Orochimaru was running away from her, not engaging her in combat. So he was not "dancing around her." When he was near her and she was over her phobia, she had no problem hitting him [1]. He was watching her intently and noticed her trembling stopped, but he wasn't able to dodge her attack. 



Olympian said:


> a) dodged Samehada at face range and landed a blow, surprising Kisame. We are talking of someone who has shown more taijutsu finesse than Tsunade here (Kisame) who tangled with Bee and Gai (notable taijutsu users above Tsunade in that regard) managing to defend himself of most blows.
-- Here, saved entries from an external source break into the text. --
(** X11 on the default rules: "wallet" comes before "payment". *)
Lemma detect_intent_first_rule_witness :
  IntentEngine.detect_intent IntentEngine.intent_keywords "My Payment Failed" = Some "wallet"
  /\ "My Payment Failed" <> "".
Proof.
  assert (H : IntentEngine.detect_intent IntentEngine.intent_keywords "My Payment Failed"
              = Some "wallet") by (vm_compute; reflexivity).
  split; [exact H|].
  exact (proj1 (proj1 (detect_intent_first_rule _ _ _) H)).
Defined.

(** X12.  Intent detection reads the text through its normalization only:
    the lower-cased text has the intent of the text, an ASCII text in upper
    case has it as well, and a text that is not blank has the intent of its
    normalization. *)
Theorem detect_intent_normalized rules text :
  IntentEngine.detect_intent rules (Py.lower text) = IntentEngine.detect_intent rules text
  /\ (Py.isascii text = true ->
      IntentEngine.detect_intent rules (Py.upper text)
      = IntentEngine.detect_intent rules text)
  /\ (normalize_text text <> "" ->
      IntentEngine.detect_intent rules (normalize_text text)
      = IntentEngine.detect_intent rules text).
Proof.
  unfold IntentEngine.detect_intent.
  rewrite normalize_text_upper, normalize_text_lower.
  split; [now destruct text|]. split; [intros _; now destruct text|].
  intros Hn. destruct (normalized_fixed text) as [-> _].
  apply is_empty_false in Hn. rewrite Hn.
  destruct text; [discriminate Hn; reflexivity | reflexivity].
Qed.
Asuma here showed something more than just punching and kicking.  He showed actual maneuverable skill and a fighting style (boxing).



What "finesse" has Kisame ever shown? Tsunade has more skill in taijutsu than either Kisame or Asuma - she has a 5 in taijutsu compared to their 4.5s. 
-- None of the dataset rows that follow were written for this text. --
Lemma sector_table_end :
  chain_end FLASH_ORIGIN sector_table = FLASH_ORIGIN + FLASH_TOTAL_SIZE.
Proof. reflexivity. Qed.

(** C1: the sector table has exactly 12 rows, of 16, 16, 16, 16, 64 and seven
    times 128 KiB; every row's address range spans exactly its size; the sizes
    add up to [FLASH_TOTAL_SIZE], which is 1 MiB; the first row starts at
    [FLASH_ORIGIN], each further row starts one byte after the end of the row
    before it, and the last row ends at [0x080FFFFF]; hence an address lies in
    exactly one row when it is a flash address, and in none otherwise. *)
Theorem sector_table_layout :
  length sector_table = 12%nat /\
  List.map sector_kib sector_table =
    [16; 16; 16; 16; 64; 128; 128; 128; 128; 128; 128; 128] /\
  List.map sector_num sector_table = [0; 1; 2; 3; 4; 5; 6; 7; 8; 9; 10; 11] /\
  forallb sector_consistent sector_table = true /\
  table_bytes sector_table = FLASH_TOTAL_SIZE /\
  FLASH_TOTAL_SIZE = 1048576 /\
  sector_lo <$> head sector_table = Some FLASH_ORIGIN /\
  FLASH_ORIGIN = 0x08000000 /\
  (forall (i : nat) s t,
      sector_table !! i = Some s -> sector_table !! S i = Some t ->
      sector_lo t = sector_hi s + 1) /\
  sector_hi <$> last sector_table = Some 0x080FFFFF /\
  (forall x, is_flash_addr x -> exists s, sectors_of x sector_table = [s]) /\
  (forall x, ~ is_flash_addr x -> sectors_of x sector_table = []).
Proof.
  split_and!; try reflexivity.
  - intros i s t. apply (chained_adjacent _ _ _ _ _ _ sector_table_chained).
  - intros x Hx.
    apply (sectors_of_chain _ _ _ _ sector_table_chained).
    rewrite sector_table_end. exact Hx.
  - intros x Hx. unfold is_flash_addr in Hx.
    destruct (Z_lt_ge_dec x FLASH_ORIGIN) as [Hlo|Hhi].
    + exact (sectors_of_below _ _ _ _ sector_table_chained Hlo).
    + apply (sectors_of_above _ _ _ _ sector_table_chained).
      rewrite sector_table_end. lia.
Qed.

(** The sector holding an address in the middle of the flash, and the
    adjacency of sectors 4 and 5, read off the table through
    [sector_table_layout]. *)
Lemma sector_table_layout_witness :
  (exists s, sectors_of 0x08012345 sector_table = [s]) /\
  sectors_of 0x08100000 sector_table = [] /\
  sector_lo (Sector 5 0x08020000 0x0803FFFF 128) =
    sector_hi (Sector 4 0x08010000 0x0801FFFF 64) + 1.
Proof.
  destruct sector_table_layout
    as (_ & _ & _ & _ & _ & _ & _ & _ & Hadj & _ & Hin & Hout).
  split; [|split].
  - apply Hin. unfold is_flash_addr, FLASH_ORIGIN, FLASH_TOTAL_SIZE. lia.
  - apply Hout. unfold is_flash_addr, FLASH_ORIGIN, FLASH_TOTAL_SIZE. lia.
  - apply (Hadj 4%nat); reflexivity.
Defined.

Lemma in_region_spec x r :
  in_region x r = true <->
  region_start r <= x < region_start r + region_len r.
Proof. unfold in_region. rewrite andb_true_iff, Z.leb_le, Z.ltb_lt. tauto. Qed.

Lemma in_sector_range_spec n r :
  in_sector_range n r = true <-> sector_first r <= n <= sector_last r.
Proof. unfold in_sector_range. rewrite andb_true_iff, !Z.leb_le. tauto. Qed.

(** *** The guard *)







(** The guard on some bodies: the constant of the header; that constant with
    a 16 KiB offset, added or or-ed; bodies whose loose top-level operator
    takes [!= 0x08000000] as its right operand; a constant too wide for 64
    bits. *)
Example app_start_guard_examples :
  let ok := BuildOk in
  let err :=
    BuildError "FLASH_APP_START MUST be 0x08000000 for standalone firmware" in
  app_start_guard (PLit 0x08000000, []) = ok /\
  app_start_guard (PLit 0x08004000, []) = err /\
  app_start_guard (PLit 0x08000000, [(PAdd, PLit 0x4000)]) = err /\
  app_start_guard (PLit 0x08004000, [(PSub, PLit 0x4000)]) = ok /\
  app_start_guard (PLit 2, [(PMul, PLit 0x04000000)]) = ok /\
  app_start_guard (PLit 0x08000000, [(PBitOr, PLit 0x4000)]) = err /\
  app_start_guard (PLit 0x08000000, [(PBitOr, PLit 0)]) = err /\
  app_start_guard (PLit 0, [(PBitOr, PLit 0x08000000)]) = ok /\
  app_start_guard (PLit 0x08004000, [(PBitAnd, PLit 0x0FFFFFFE)]) = ok /\
  app_start_guard
    (PParen (PLit 0x08004000) [(PBitAnd, PLit 0x0FFFFFFE)], []) = err /\
  app_start_guard (PLit 0x08000000, [(PEq, PLit 0x08000000)]) = err /\
  app_start_guard (PLit 3, [(PBitAnd, PLit 2); (PEq, PLit 2)]) = err /\
  app_start_guard
    (PLit 0x08000000, [(PAdd, PLit 0); (PBitAnd, PLit 0)]) = ok /\
  app_start_guard (PLit 0, [(PLogAnd, PLit 5)]) = ok /\
  app_start_guard (PLit 0, [(PLogOr, PLit 0)]) = err /\
  app_start_guard
    (PLit 0xFFFFFFFFFFFFFFFF, [(PAdd, PLit 0x08000001)]) = ok /\
  app_start_guard (PLit 0x10000000008000000, []) = ok.
Proof. vm_compute. repeat split. Qed.




(** C7: the legacy boot region and the legacy storage region both start at
    [FLASH_ORIGIN] and both have length zero, so neither contains any
    address. *)
Theorem legacy_regions_empty :
  FLASH_BOOT_START = FLASH_ORIGIN /\
  FLASH_STORAGE_START = FLASH_ORIGIN /\
  FLASH_BOOT_LEN = 0 /\
  FLASH_STORAGE_LEN = 0 /\
  boot_region = Region FLASH_ORIGIN 0 /\
  storage_region = Region FLASH_ORIGIN 0 /\
  (forall x, in_region x boot_region = false) /\
  (forall x, in_region x storage_region = false).
Proof.
  split_and!; try reflexivity.
  - intros x. apply not_true_iff_false. rewrite in_region_spec. simpl.
    unfold FLASH_BOOT_START, FLASH_BOOT_LEN. lia.
  - intros x. apply not_true_iff_false. rewrite in_region_spec. simpl.
    unfold FLASH_STORAGE_START, FLASH_STORAGE_LEN. lia.
Qed.

(** C8: the firmware region starts at [FLASH_ORIGIN] and has the full length
    [FLASH_TOTAL_SIZE] of 1 MiB, so it holds exactly the flash addresses; the
    code sector range is 0 to 11, which are the sector numbers of the table;
    the firmware, boot and storage regions all satisfy
    [start + length <= FLASH_ORIGIN + FLASH_TOTAL_SIZE], and so does the
    firmware-header region, the fourth range the header declares. *)
Theorem app_region_whole_flash :
  FLASH_APP_START = FLASH_ORIGIN /\
  FLASH_APP_LEN = FLASH_TOTAL_SIZE /\
  FLASH_APP_LEN = 1048576 /\
  app_region = Region FLASH_ORIGIN FLASH_TOTAL_SIZE /\
  (forall x, in_region x app_region = true <-> is_flash_addr x) /\
  FLASH_CODE_SECTOR_FIRST = 0 /\
  FLASH_CODE_SECTOR_LAST = 11 /\
  code_sectors = SectorRange 0 11 /\
  forallb (fun s => in_sector_range (sector_num s) code_sectors) sector_table
    = true /\
  Forall region_in_flash [app_region; boot_region; storage_region] /\
  Forall region_in_flash declared_regions.
Proof.
  split_and!; try reflexivity.
  - intros x. rewrite in_region_spec. reflexivity.
  - repeat constructor; vm_compute; congruence.
  - repeat constructor; vm_compute; congruence.
Qed.

(** The first and the last flash byte lie in the firmware region; the byte
    after the flash does not. *)
Lemma app_region_whole_flash_witness :
  in_region 0x08000000 app_region = true /\
  in_region 0x080FFFFF app_region = true /\
  is_flash_addr 0x080FFFFF.
Proof.
  destruct app_region_whole_flash as (_ & _ & _ & _ & Hin & _).
  assert (Hlast : is_flash_addr 0x080FFFFF)
    by (unfold is_flash_addr, FLASH_ORIGIN, FLASH_TOTAL_SIZE; lia).
  split; [|split].
  - apply Hin. unfold is_flash_addr, FLASH_ORIGIN, FLASH_TOTAL_SIZE. lia.
  - apply Hin, Hlast.
  - apply Hin, Hin, Hlast.
Defined.

(** C10: the firmware-header region starts at [FLASH_APP_START] and has length
    zero; the boot and the storage sector ranges are both 0 to 0, so the only
    sector either of them holds is sector 0, and that sector also lies in the
    code sector range 0 to 11. *)
Theorem fwheader_and_legacy_sectors (n : Z) :
  FLASH_FWHEADER_START = FLASH_APP_START /\
  FLASH_FWHEADER_LEN = 0 /\
  fwheader_region = Region FLASH_APP_START 0 /\
  boot_sectors = SectorRange 0 0 /\
  storage_sectors = SectorRange 0 0 /\
  code_sectors = SectorRange 0 11 /\
  in_sector_range 0 boot_sectors = true /\
  in_sector_range 0 storage_sectors = true /\
  in_sector_range 0 code_sectors = true /\
  (in_sector_range n boot_sectors = true -> n = 0) /\
  (in_sector_range n storage_sectors = true -> n = 0) /\
  (in_sector_range n boot_sectors = true ->
   in_sector_range n storage_sectors = true /\
   in_sector_range n code_sectors = true).
Proof.
  split_and!; try reflexivity.
  - rewrite in_sector_range_spec. simpl.
    unfold FLASH_BOOT_SECTOR_FIRST, FLASH_BOOT_SECTOR_LAST. lia.
  - rewrite in_sector_range_spec. simpl.
    unfold FLASH_STORAGE_SECTOR_FIRST, FLASH_STORAGE_SECTOR_LAST. lia.
  - rewrite !in_sector_range_spec. simpl.
    unfold FLASH_BOOT_SECTOR_FIRST, FLASH_BOOT_SECTOR_LAST,
      FLASH_STORAGE_SECTOR_FIRST, FLASH_STORAGE_SECTOR_LAST,
      FLASH_CODE_SECTOR_FIRST, FLASH_CODE_SECTOR_LAST. lia.
Qed.

(** Sector 0 is in the boot range, hence also in the storage and in the code
    range. *)
Lemma fwheader_and_legacy_sectors_witness :
  in_sector_range 0 boot_sectors = true /\
  in_sector_range 0 storage_sectors = true /\
  in_sector_range 0 code_sectors = true.
Proof.
  destruct (fwheader_and_legacy_sectors 0)
    as (_ & _ & _ & _ & _ & _ & Hboot & _ & _ & _ & _ & Hall).
  split; [exact Hboot | exact (Hall Hboot)].
Defined.

End LayoutFacts.

(** ** Facts about address translation *)

Module TranslationFacts.
Import Layout Machine.

Lemma to_uint32_range z : 0 <= to_uint32 z < 2 ^ 32.
Proof. unfold to_uint32. apply Z.mod_pos_bound. lia. Qed.

Lemma to_uint32_small z : 0 <= z < 2 ^ 32 -> to_uint32 z = z.
Proof. unfold to_uint32. apply Z.mod_small. Qed.

Lemma to_uint8_small z : 0 <= z < 2 ^ 8 -> to_uint8 z = z.
Proof. unfold to_uint8. apply Z.mod_small. Qed.

Lemma to_uint8_range z : 0 <= to_uint8 z < 2 ^ 8.
Proof. unfold to_uint8. apply Z.mod_pos_bound. lia. Qed.

Lemma to_uint32_idem z : to_uint32 (to_uint32 z) = to_uint32 z.
Proof. apply to_uint32_small, to_uint32_range. Qed.

Lemma to_uint8_idem z : to_uint8 (to_uint8 z) = to_uint8 z.
Proof. apply to_uint8_small, to_uint8_range. Qed.

Lemma flash_addr_uint32 x : is_flash_addr x -> 0 <= x < 2 ^ 32.
Proof. unfold is_flash_addr, FLASH_ORIGIN, FLASH_TOTAL_SIZE. lia. Qed.

(** The unsigned subtraction [x - FLASH_ORIGIN]: exact from the origin
    upwards, wrapped around below it. *)
Lemma offset_cases x :
  0 <= x < 2 ^ 32 ->
  (FLASH_ORIGIN <= x /\ to_uint32 (x - FLASH_ORIGIN) = x - FLASH_ORIGIN) \/
  (x < FLASH_ORIGIN /\
   to_uint32 (x - FLASH_ORIGIN) = x - FLASH_ORIGIN + 2 ^ 32).
Proof.
  intros Hx. unfold to_uint32, FLASH_ORIGIN.
  destruct (Z_le_gt_dec 0x08000000 x) as [Hge|Hlt]; [left | right].
  - split; [exact Hge|]. apply Z.mod_small. lia.
  - split; [lia|].
    rewrite <- (Z.mod_add _ 1) by lia. apply Z.mod_small. lia.
Qed.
Tsunade hasn't shown "actual maneuverable skill"? 

Tsunade has shown to react and evade an attack and then immediately counter-attack [2]. Instead of jumping to safety like many ninja would have done, she dodged in a way that let her go on the offensive. 
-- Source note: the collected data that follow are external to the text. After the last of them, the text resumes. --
(** Whatever the query holds, the parameters of an adaptive download are
    in range: the initial size is at least 0.1 MB, the max size at most
    10 MB, the duration a non-zero integer of at most 10 seconds, and the
    throttle at least 0.1; so neither the division by the duration nor the
    one by the throttle in [sendData] divides by zero. *)
Theorem adaptive_parameters_in_range (initial max : option Q)
  (dur : option Z) (pat : option string) (thr : option Q) (now : Q) :
  let p := readParams initial max dur pat thr now in
  (0.1 <= initialSize p)%Q /\ (maxSize p <= 10)%Q /\
  (duration p <= 10)%Q /\ ~ (duration p == 0)%Q /\
  (exists z : Z, duration p = inject_Z z) /\
  (0.1 <= throttle p)%Q /\ ~ (throttle p == 0)%Q /\
  pattern p <> "".
Proof.
  intros p. subst p. unfold readParams. simpl.
  assert (Hz : Z.min (orDefaultZ dur 5) 10 <> 0).
  { unfold orDefaultZ. destruct dur as [z|]; [|lia].
    destruct (z =? 0) eqn:E; [lia|]. apply Z.eqb_neq in E. lia. }
  split; [apply Q.le_max_r|]. split; [apply Q.le_min_r|]. split.
  { change 10%Q with (inject_Z 10). rewrite <- Zle_Qle. lia. }
  split.
  { change 0%Q with (inject_Z 0). rewrite inject_Z_injective. exact Hz. }
  split; [eauto|]. split; [apply Q.le_max_r|]. split.
  { pose proof (Q.le_max_r (orDefault thr 1) 0.1). lra. }
  unfold orString. destruct pat as [s|]; [|discriminate].
  case_decide; [discriminate|assumption].
Qed.
(** * Request authentication and replay protection: a shallow embedding

    This development embeds the modules [ConfigCache] (local and remote
    backends), [NonceController] and [HttpAuthenticationMiddleware] of the
    project template and proves properties of them.

    Conventions.
    - A JavaScript string that comes from Node's HTTP layer (header names
      and values, the method, the URL) is a [string]; one character stands
      for one code unit in the range 0..255, since that layer decodes the
      bytes of the wire as Latin-1.  A string in general is a list of
      16-bit code units: the parameters of the query, which [URL]
      percent-decodes to any code point, and the strings of the
      properties about the composite key of the nonce controller.
    - A number is an IEEE 754 double.  A finite one is the rational number
      it stands for, and an operation on doubles is the exact operation
      followed by [Double.fl], the rounding to the nearest double.
      [Date.now()], the time value of a [Date] and the whole numbers of
      milliseconds that [Math.round] returns are integers, which the
      language adds without error below 2^53.  [Math.round] rounds half
      up.  NaN, the infinities and the sign of zero are not modelled.
    - A [throw] is a result [Err e]; an [async] function is its body. *)

From Stdlib Require Import ZArith QArith Qround Qabs Qpower Lia Lqa Ascii String List.
From stdpp Require Import base option list gmap strings fin_maps pretty sorting.
Import ListNotations.

Local Open Scope string_scope.
Local Open Scope Z_scope.

(** ** Results of fallible code *)

(** The failure paths of the request verifier: one constructor for each
    [throw new AuthError(code, message)] of the source, named after its
    message.  The two sites that re-read the nonce header share a message and
    a constructor. *)
Inductive Failure : Type :=
| AuthorizationNotFound          (* Authorization header cannot be found. *)
| CannotSplitAuthorization       (* Unable to split authorizationType and authorizationCredentials *)
| UnsupportedAuthorizationType   (* Unsupported authorization type ... *)
| InvalidCredentialsFormat       (* Invalid authorization credentials format at ... *)
| CredentialKeyTooShort          (* Authorization credential key too short. *)
| DuplicateCredentialKey         (* Duplicate authorization credential key found ... *)
| UnexpectedCredentialKeys       (* Missing or unexpected credential keys. *)
| DuplicateSignedHeader          (* Duplicate header key found in SignedHeaders. *)
| InvalidHeaderKey               (* Invalid HTTP header key ... *)
| CompulsoryHeaderNotSigned      (* Compulsory header ... not signed. *)
| DuplicateHttpHeader            (* Duplicate HTTP header ... found. *)
| SignedHeaderNotFound           (* ... signed header key not found in HTTP header. *)
| SignedHeadersNotFormatted      (* SignedHeaders field ... is not properly formatted. *)
| NonceNotFound                  (* Compulsory header x-fomopay-nonce cannot be found. *)
| NonceInvalid                   (* Requested x-fomopay-nonce has an invalid length ... *)
| ContentSha256NotFound          (* Compulsory header x-fomopay-content-sha256 cannot be found. *)
| PayloadHashMismatch            (* Requested x-fomopay-content-sha256 does not match payload hash. *)
| DateNotFound                   (* Compulsory header x-fomopay-date cannot be found. *)
| DateInvalid                    (* Requested x-fomopay-date contains an invalid value. *)
| DateFormatBasic                (* Invalid x-fomopay-date ... format. (line 357) *)
| DateFormatFull                 (* Invalid x-fomopay-date ... format. (line 364) *)
| MerchantNotRegistered          (* Merchant ... is not registered. *)
| MerchantKeyInvalid             (* Merchant ... does not have a valid merchant public key registered. *)
| SignatureInvalid               (* Unable to verify signature. *)
| TimestampOutOfRange            (* Timestamp out of range (300 seconds). *)
| NonceRejected                  (* Invalid or duplicate nonce. *)
| JsonUnparsable.                (* Unable to parse JSON payload. *)

(** Modelled from the spec: the class [AuthError] of [CommonUtils], which is
    not among the sources, is an exception that carries the code and the
    message given to its constructor. *)
Inductive Thrown : Type :=
| AuthError (code : Z) (message : Failure)   (* [throw new AuthError(code, message)] *)
| OtherError.                                (* any other exception: [Error], [TypeError], ... *)

Inductive Res (A : Type) : Type :=
| Ok (a : A)
| Err (e : Thrown).
Arguments Ok {A} a.
Arguments Err {A} e.

Definition res_bind {A B} (r : Res A) (k : A -> Res B) : Res B :=
  match r with
  | Ok a => k a
  | Err e => Err e
  end.

(** ** Characters and strings *)

Module Js.

Definition code (a : ascii) : Z := Z.of_N (N_of_ascii a).
Definition chr (z : Z) : ascii := ascii_of_N (Z.to_N z).

Definition between (lo hi c : Z) : bool := (lo <=? c) && (c <=? hi).

Definition isDigit (c : Z) : bool := between 48 57 c.
Definition isUpper (c : Z) : bool := between 65 90 c.
Definition isLower (c : Z) : bool := between 97 122 c.
Definition isAlnum (c : Z) : bool := isDigit c || isUpper c || isLower c.

Fixpoint mem (c : Z) (l : list Z) : bool :=
  match l with
  | [] => false
  | x :: r => (c =? x) || mem c r
  end.

Fixpoint all (p : Z -> bool) (s : string) : bool :=
  match s with
  | EmptyString => true
  | String a r => p (code a) && all p r
  end.

Fixpoint smap (f : ascii -> ascii) (s : string) : string :=
  match s with
  | EmptyString => EmptyString
  | String a r => String (f a) (smap f r)
  end.

Definition slength (s : string) : Z := Z.of_nat (String.length s).

(** [String.prototype.toLowerCase] on code units below 256: the ASCII
    capitals and the Latin-1 capitals U+00C0..U+00DE except U+00D7. *)
Definition lowerChar (a : ascii) : ascii :=
  let c := code a in
  if isUpper c then chr (c + 32)
  else if between 192 222 c && negb (c =? 215) then chr (c + 32)
  else a.
Definition toLowerCase (s : string) : string := smap lowerChar s.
If you want to talk about "maneuverable skill," I would argue that Tsunade has shown more in this area. When Kabuto evaded her counter-attack and ended up behind her, she pushed off the ground with her hands and launched a kick at his head [3] This is pretty impressive; she can accurately target opponents when in bad positions and make the best of her situation with appropriate measures. She also has the "maneuverable skill" to readjust herself to slam into Kabuto to trade blows, because she couldn't evade due to being in mid-air. This is an important feat: she was able to strike Kabuto before he could move, due to momentum. This means that anyone who hits her in close combat risks being hit before they can move - speed and evasion ability may become irrelevant. Also if Kabuto didn't have the ability to negate her strength - which very few ninja have - he would have died by her counter-attack and she could have simply healed herself. Compare this feat with her Byakugou feats of being able to fight through life-threatening and crippling injuries as if she wasn't hurt at all and Asuma has to be very wary of slicing her, only to be punched or grabbed as she ignores the wound. He'll die and she'll regenerate. 





Olympian said:


> b) dodged and traded blows with Hidan, an acrobatic user, who was doing the exact very same against Kakashi with sharingan, even when Kazuku was not meddling in.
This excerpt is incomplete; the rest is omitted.